The data structure enhancements found at least one unknown API violation, and have been approved on their own, but before they can be merged a fix for the root fault they expose needs to be in place.

A previous observation of this issue was resolved through a workaround in #8126 by @mike-scott. It recurred in the testing of #12248. Through coordinated effort the root cause was identified. A similar workaround in that PR was rejected in favor of a more complete fix, a sentiment I agree with in principle, but not for something of this complexity and lack of visibility.

@andyross has provided a fix currently attached to #12248. I have some concerns, but github won't let me review it in that context because I submitted the PR. So I've marked that PR DNM until this issue is properly fixed, or the local workaround restored.

agross-oss commented 5 years ago

The pendsv has historically always been the lowest priority so that it ends up tail chaining on to any irqs that occur.
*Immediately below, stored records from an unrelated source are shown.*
(* ===== verification/Addresses.v ===== *)
(** [wallet/mod.rs], [wallet/snapshot.rs] and the watched addresses of
    [wallet/views.rs] and [manager/sync.rs]: the state of an address, how
    a screen sees it, what a sync of it moved, and how the older rounds
    it loaded are kept. *)
From S2P Require Import Prelude Text Errors Network Store News Status F64 TxExtras.

(** ** The state of a watched address *)

Record TxIo := {
  io_address : option string;
  io_value_sats : option Z;
  is_mine : bool;
  io_change : bool;
  io_op_return : option OpReturnData;
  prev_txid : option string;
  prev_vout : option Z;
}.

Record AddressTx := {
  at_txid : string;
  at_net_sats : Z;
  at_fee_sats : option Z;
  at_height : option Z;
  at_timestamp : option Z;
  at_vsize : Z;
  at_inputs : list TxIo;
  at_outputs : list TxIo;
  at_extras : option TxExtras;
}.

Record AddressUtxo := { au_txid : string; au_vout : Z; au_value_sats : Z; au_height : option Z; au_timestamp : option Z }.

Record AddressWatchState := {
  txs : list AddressTx;
  utxos : list AddressUtxo;
  tip_height : Z;
  truncated : bool;
  history_cursor : option string;
}.

(** [AddressTx::pays]. *)
Definition tx_pays (tx : AddressTx) (vout value : Z) : bool :=
  match at_outputs tx !! Z.to_nat vout with
  | Some out => is_mine out && bool_decide (io_value_sats out = Some value)
  | None => false
  end.

(** ** What a screen is given *)

Record BalanceSnapshot := {
  b_confirmed : Z;
  trusted_pending : Z;
  untrusted_pending : Z;
  immature : Z;
  b_total : Z;
  pending_net_sats : option Z;
}.

Module TxStatus.
Inductive TxStatus := Confirmed (height : Z) (timestamp : option Z) | Pending.
End TxStatus.
Export TxStatus (TxStatus).

Record TxSummary := { s_txid : string; s_net_sats : Z; s_fee_sats : option Z; s_status : TxStatus; s_confirmations : Z }.

Record TxDetail := {
  d_summary : TxSummary;
  d_tx_inputs : list TxIo;
  d_tx_outputs : list TxIo;
  d_vsize : Z;
  d_fee_rate_sat_vb : option f64;
  d_extras : option TxExtras;
}.

Inductive Keychain := External | Internal.

Record UtxoInfo := {
  u_txid : string;
  u_vout : Z;
  u_address : option string;
  u_value_sats : Z;
  u_status : TxStatus;
  u_keychain : option Keychain;
  u_derivation_index : option Z;
}.

Definition confirmations (height tip : Z) : Z := sat_add_u32 (sat_sub tip height) 1.

Definition summary (txid : string) (net_sats : Z) (fee_sats : option Z) (status : TxStatus) (tip : Z) : TxSummary :=
  {| s_txid := txid; s_net_sats := net_sats; s_fee_sats := fee_sats; s_status := status;
     s_confirmations := match status with TxStatus.Confirmed height _ => confirmations height tip | TxStatus.Pending => 0 end |}.

(** [sort_summaries]: pending first, then the highest block first, by
    txid. *)
Definition summary_key (t : TxSummary) : Z * Z :=
  match s_status t with TxStatus.Pending => (0, 0) | TxStatus.Confirmed height _ => (1, - height) end.

Definition summary_le (a b : TxSummary) : bool :=
  let (a1, a2) := summary_key a in
  let (b1, b2) := summary_key b in
  (a1 <? b1) || ((a1 =? b1) && ((a2 <? b2) || ((a2 =? b2) && String.leb (s_txid a) (s_txid b)))).

Definition sort_summaries (txs : list TxSummary) : list TxSummary := sort_by summary_le txs.

Definition sat_add_i64 (a b : Z) : Z := Z.max i64_min (Z.min i64_max (a + b)).

(** [pending_net]. *)
Definition pending_net (nets : list Z) : option Z :=
  foldl (fun sum net => Some (sat_add_i64 (unwrap_or sum 0) net)) None nets.

Definition funded (state : AddressWatchState) (confirmed : bool) : Z :=
  foldl (fun sum u => sat_add_u64 sum (au_value_sats u)) 0 (retain (fun u => Bool.eqb (is_some (au_height u)) confirmed) (utxos state)).

Definition address_balance (state : AddressWatchState) : BalanceSnapshot :=
  {| b_confirmed := funded state true; trusted_pending := 0; untrusted_pending := funded state false; immature := 0;
     b_total := sat_add_u64 (funded state true) (funded state false);
     pending_net_sats := pending_net (List.map at_net_sats (retain (fun tx => negb (is_some (at_height tx))) (txs state))) |}.

Definition address_tx_status (tx : AddressTx) : TxStatus :=
  match at_height tx with Some height => TxStatus.Confirmed height (at_timestamp tx) | None => TxStatus.Pending end.

Definition address_summary (state : AddressWatchState) (tx : AddressTx) : TxSummary :=
  summary (at_txid tx) (at_net_sats tx) (at_fee_sats tx) (address_tx_status tx) (tip_height state).

Definition address_tx_summaries (state : AddressWatchState) : list TxSummary :=
  sort_summaries (List.map (address_summary state) (txs state)).

Definition address_tx_detail (state : AddressWatchState) (txid : string) : CoreResult TxDetail :=
  match List.find (fun t => bool_decide (at_txid t = txid)) (txs state) with
  | None => Err (WalletNotFound ("transaction " +:+ txid +:+ " not in wallet"))
  | Some tx =>
    Ok {| d_summary := address_summary state tx; d_tx_inputs := at_inputs tx; d_tx_outputs := at_outputs tx; d_vsize := at_vsize tx;
          d_fee_rate_sat_vb := match at_fee_sats tx with
                               | Some fee => if 0 <? at_vsize tx then Some (f64_div (f64_of fee) (f64_of (at_vsize tx))) else None
                               | None => None
                               end;
          d_extras := at_extras tx |}
  end.

Definition utxo_info (address : string) (utxo : AddressUtxo) : UtxoInfo :=
  {| u_txid := au_txid utxo; u_vout := au_vout utxo; u_address := Some address; u_value_sats := au_value_sats utxo;
     u_status := match au_height utxo with Some height => TxStatus.Confirmed height (au_timestamp utxo) | None => TxStatus.Pending end;
     u_keychain := None; u_derivation_index := None |}.

Definition address_utxos (state : AddressWatchState) (address : string) : list UtxoInfo :=
  sort_by (fun a b => u_value_sats b <=? u_value_sats a) (List.map (utxo_info address) (utxos state)).

(** ** The status of its history *)

Section AddressStatus.
(** [txid.parse::<Txid>()]; SHA-256. *)
Variables (parse_txid : string -> option string) (sha256 : string -> string).

Definition address_entry (tx : AddressTx) : option (string * Z) :=
  match parse_txid (at_txid tx) with
  | Some txid => let height := unwrap_or (at_height tx) 0 in if height <=? 2147483647 then Some (txid, height) else None
  | None => None
  end.

Definition entry_le (a b : string * Z) : bool :=
  let waits (e : string * Z) : Z := if e.2 <=? 0 then 1 else 0 in
  (waits a <? waits b) || ((waits a =? waits b) && ((a.2 <? b.2) || ((a.2 =? b.2) && String.leb a.1 b.1))).

Definition address_entries (state : AddressWatchState) : option (list (string * Z)) :=
  option_map (sort_by entry_le) (collect_opt (List.map address_entry (txs state))).

Definition address_status (state : AddressWatchState) : option string :=
  match address_entries state with
  | Some [] | None => None
  | Some history => Some (history_status sha256 history)
  end.

Definition waiting (history : list (string * Z)) : list (string * Z) :=
  if any (fun '(_, height) => height <=? 0) history then history else [].

Definition address_history (state : AddressWatchState) : list (string * Z) :=
  unwrap_or (option_map waiting (address_entries state)) [].
End AddressStatus.

(** ** What a sync moved *)

Definition MEMPOOL_PER_ROUND : nat := 50.

Definition mempool_page_full (watch : AddressWatchState) : bool :=
  (MEMPOOL_PER_ROUND <=? length (retain (fun tx => negb (is_some (at_height tx))) (txs watch)))%nat.

Definition ids (state : AddressWatchState) : gset string := list_to_set (List.map at_txid (txs state)).

Definition address_recheck (txids : list string) (watch : AddressWatchState) : Recheck :=
  {| held := list_to_set (retain (fun txid => bool_decide (txid ∈ ids watch)) txids);
     reread := if mempool_page_full watch then ∅
               else list_to_set (retain (fun txid => negb (bool_decide (txid ∈ ids watch))) txids) |}.

Definition spent_by (input : TxIo) : option (string * Z) :=
  match prev_txid input, prev_vout input with Some txid, Some vout => Some (txid, vout) | _, _ => None end.

Definition address_seen (tx : AddressTx) : Seen :=
  {| txid := at_txid tx; net_sats := at_net_sats tx; confirmed := is_some (at_height tx); spends := omap spent_by (at_inputs tx) |}.

(** Each txid held before, and whether it was in a block; the last entry
    of a txid stands. *)
Definition before_of (held_before : list AddressTx) : gmap string bool :=
  foldl (fun before tx => <[at_txid tx := is_some (at_height tx)]> before) ∅ held_before.

Definition address_moves (previous : option AddressWatchState) (watch : AddressWatchState) : Moves :=
  let held_before := match previous with Some state => txs state | None => [] end in
  let before := before_of held_before in
  let pending_before := retain (fun tx => negb (is_some (at_height tx))) held_before in
  let page_full := mempool_page_full watch in
  {| new := List.map address_seen (retain (fun tx => negb (is_some (before !! at_txid tx))) (txs watch));
     m_confirmed := List.map address_seen (retain (fun tx => is_some (at_height tx) && bool_decide (before !! at_txid tx = Some false)) (txs watch));
     gone := List.map address_seen (retain (fun tx => negb page_full && negb (bool_decide (at_txid tx ∈ ids watch))) pending_before);
     pending_before := List.map address_seen pending_before |}.

(** ** The older rounds *)

(** [keep_older_history] of [manager/sync.rs]. *)
Definition oldest_of (state : AddressWatchState) : option Z :=
  foldl (fun least height => Some (match least with Some least => Z.min least height | None => height end)) None (omap at_height (txs state)).

Definition keep_older_history (watch previous : AddressWatchState) : AddressWatchState :=
  match oldest_of watch with
  | None => watch
  | Some oldest_fresh =>
    let older := retain (fun tx => negb (bool_decide (at_txid tx ∈ ids watch)))
                   (retain (fun tx => match at_height tx with Some height => height <? oldest_fresh | None => false end) (txs previous)) in
    match older with
    | [] => watch
    | _ =>
      {| txs := txs watch ++ older; utxos := utxos watch; tip_height := tip_height watch;
         truncated := is_some (history_cursor previous); history_cursor := history_cursor previous |}
    end
  end.

(** What [load_more_history] makes of a round it fetched: the state, and
    how many transactions were added. *)
Definition add_round (watch : AddressWatchState) (round_txs : list AddressTx) (cursor : option string) : AddressWatchState * Z :=
  let fresh := retain (fun tx => negb (bool_decide (at_txid tx ∈ ids watch))) round_txs in
  ({| txs := txs watch ++ fresh; utxos := utxos watch; tip_height := tip_height watch; truncated := is_some cursor; history_cursor := cursor |},
   wrap_u32 (Z.of_nat (length fresh))).

(** ** What they promise *)

Lemma is_some_true {A} (o : option A) : is_some o = true <-> exists a, o = Some a.
Proof. destruct o as [a|]; simpl; split; [by exists a|done|done|by intros [? ?]]. Qed.

Lemma ids_In state id : id ∈ ids state <-> In id (List.map at_txid (txs state)).
Proof. unfold ids. by rewrite elem_of_list_to_set, list_elem_of_In. Qed.

Lemma oldest_right (state : AddressWatchState) oldest : oldest_of state = Some oldest ->
  (exists tx, In tx (txs state) /\ at_height tx = Some oldest) /\ forall tx h, In tx (txs state) -> at_height tx = Some h -> oldest <= h.
Proof.
  unfold oldest_of. set (step := fun least height => _).
  assert (Hind : forall heights least, foldl step least heights = Some oldest ->
    (least = Some oldest \/ In oldest heights) /\ (forall h, In h heights -> oldest <= h) /\ forall m, least = Some m -> oldest <= m).
  { induction heights as [|h heights IH]; intros least; cbn [foldl]; [intros ->; split; [by left|]; split; [done|]; intros m [= ->]; lia|].
    intros (Hin & Hle & Hm)%IH. unfold step in Hin, Hm. destruct least as [m|]; cbn in Hin, Hm.
    - specialize (Hm _ eq_refl). split; [|split; [|intros ? [= <-]; lia]].
      + destruct Hin as [[= Heq]|Hin]; [|by right; right]. destruct (Z.min_spec m h) as [[_ E]|[_ E]]; rewrite E in Heq; [by left; rewrite Heq|by right; left].
      + intros x [<-|Hx]; [lia|by apply Hle].
    - specialize (Hm _ eq_refl). split; [|split; [|done]].
      + right. destruct Hin as [[= ->]|Hin]; [by left|by right].
      + intros x [<-|Hx]; [lia|by apply Hle]. }
  intros (Hin & Hle & _)%Hind. destruct Hin as [|Hin]; [done|]. apply list_elem_of_In, list_elem_of_omap in Hin as (tx & Htx%list_elem_of_In & Hh).
  split; [by exists tx|]. intros tx' h Ht Hh'. apply Hle, list_elem_of_In, list_elem_of_omap. exists tx'. split; [by apply list_elem_of_In|done].
Qed.

(** A list of transactions as a screen shows it: no txid twice, the ones
    waiting first, then the highest block first. *)
Definition newer_first (a b : AddressTx) : Prop :=
  match at_height a, at_height b with None, _ => True | Some x, Some y => y <= x | Some _, None => False end.
Definition well_listed (l : list AddressTx) : Prop := NoDup (List.map at_txid l) /\ StronglySorted newer_first l.

Lemma well_listed_app a b : well_listed a -> well_listed b -> (forall x y, In x a -> In y b -> newer_first x y /\ at_txid x <> at_txid y) ->
  well_listed (a ++ b).
Proof.
  intros [Hna Hsa] [Hnb Hsb] Hab. split.
  - rewrite List.map_app. apply list.NoDup_app. split; [done|]. split; [|done]. intros id (x & <- & Hx)%list_elem_of_In%in_map_iff (y & Hy & Hin)%list_elem_of_In%in_map_iff.
    by destruct (Hab x y Hx Hin) as [_ ?].
  - clear Hna Hnb. induction Hsa as [|x a Hsa IH Hx] in Hab |- *; [done|]. cbn [app]. constructor.
    + apply IH. intros; apply Hab; [by right|done].
    + apply list.Forall_app. split; [done|]. apply list.Forall_forall. intros y Hy%list_elem_of_In. apply Hab; [by left|done].
Qed.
This means that multiple swap() requests could occur before the swap actually occurs due to multiple irqs calling the swap() mechanism. The actual swap won't occur until all of the irqs are handled and the pendsv is then called last due to it being the lowest prio.

If you look at the irq code in swap_helper.S, it disables irqs, then does the list manipulations (per your change in 401073c . So there is an opportunity for it to be interrupted, but only right before it locks the irqs. Once that is done, you won't be interrupting until it completes the actual swap operation. Are you worried there is another race condition?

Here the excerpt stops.